The meningohypophyseal trunk is the first branch of the internal carotid artery in the cavernous sinus, arising from the posterior genu of the ICA and dividing into three branches: the inferior hypophyseal artery (to the posterior pituitary), the tentorial artery (of Bernasconi-Cassinari, to the tentorium and incisura), and the dorsal meningeal artery (to the dorsal dura of the cavernous sinus and clivus). It supplies the dural walls of the cavernous sinus and adjacent posterior cranial fossa structures.
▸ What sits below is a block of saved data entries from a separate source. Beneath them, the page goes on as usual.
(** C28. [dl_iterate_phdr] visits the ELF root of every committed module that
    has program headers, in load order and with the counters of the start,
    until the callback returns something else than 0, which it returns.  The
    registry cell is free while the callback runs, so the callback may open
    and close libraries; all modules stay loaded during the walk, and at the
    end, early exit included, exactly the leases that were taken are released. *)
Theorem iterate_visits_all callback w :
  overflow_checks = false → well_behaved callback → Open.borrowed w = false →
  let m := Open.manager w in
  let infos := omap (phdr_info tls_data_ptr RESERVED (Manager.adds m) (Manager.subs m))
                 (omap (root_module (Manager.link_ctx m)) (ctx_load_order (Manager.link_ctx m))) in
  ∃ v w1 w2 w',
    dl_iterate_phdr tls_data_ptr RESERVED (Some callback) w = Ret (v, w')
    ∧ visits callback (c_info <$> infos) w1 v w2
    ∧ out w ⊆+ out w1 ∧ out w2 ≡ₚ out w1
    ∧ out w' ≡ₚ out w ∧ Open.borrowed w' = false.
Proof.
  intros Hrel Hcb Hb m infos. subst m.
  destruct (snapshot_ids_run (ctx_load_order (Manager.link_ctx (Open.manager w))) (Open.manager w))
    as (snaps & c' & Hsnap & Hmods & Hout & _).
  set (w1 := Open.mkWorld (Manager.mkManager c' (Manager.handles (Open.manager w)) (Manager.adds (Open.manager w))
    (Manager.subs (Open.manager w))) false (Open.search_path_cell w) (Open.rest w)).
  destruct (visit_libraries_run callback (Manager.adds (Open.manager w)) (Manager.subs (Open.manager w)) snaps w1 Hcb eq_refl)
    as (r & w2 & H2 & Hb2 & Ho2 & Hv).
  destruct (drop_leases_run (Manager.snap_lease <$> snaps) (out w) w2 Hrel Hb2) as (w' & H3 & Hb3 & Ho3).
  { rewrite Ho2. exact Hout. }
  eexists _, w1, w2, w'. split.
  { unfold dl_iterate_phdr, for_each_phdr. rewrite st_bind_assoc.
    erewrite st_bind_run by (apply OpenProps.borrow_run; [done|];
      erewrite st_bind_run by reflexivity; unfold Manager.library_snapshot, Manager.ctx;
      rewrite st_bind_assoc; erewrite st_bind_run by reflexivity; erewrite st_bind_run by exact Hsnap; reflexivity).
    cbn beta iota. rewrite st_bind_assoc. erewrite st_bind_run by exact H2.
    rewrite st_bind_assoc. erewrite st_bind_run by exact H3. rewrite st_bind_ret. reflexivity. }
  split; [by rewrite Hmods in Hv|]. split; [|by repeat split].
  subst w1. simpl. rewrite Hout. by apply submseteq_inserts_l.
Qed.
End walk.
The meningohypophyseal trunk is the dominant blood supply to cavernous sinus meningiomas and clival meningiomas, and its embolisation is part of pre-operative devascularisation for large meningiomas of the cavernous sinus and petrous regions. The tentorial branch (Bernasconi-Cassinari artery) is a classic angiographic marker of tentorial meningioma. The inferior hypophyseal branch supplies the posterior pituitary neurohypophysis — its sacrifice during cavernous sinus surgery risks diabetes insipidus.
Pre-operative embolisation of the meningohypophyseal trunk reduces intraoperative blood loss during cavernous sinus meningioma resection; the inferior hypophyseal branch must be identified and preserved or the risk of post-operative diabetes insipidus from neurohypophyseal ischaemia is carefully weighed against surgical haemostasis benefit.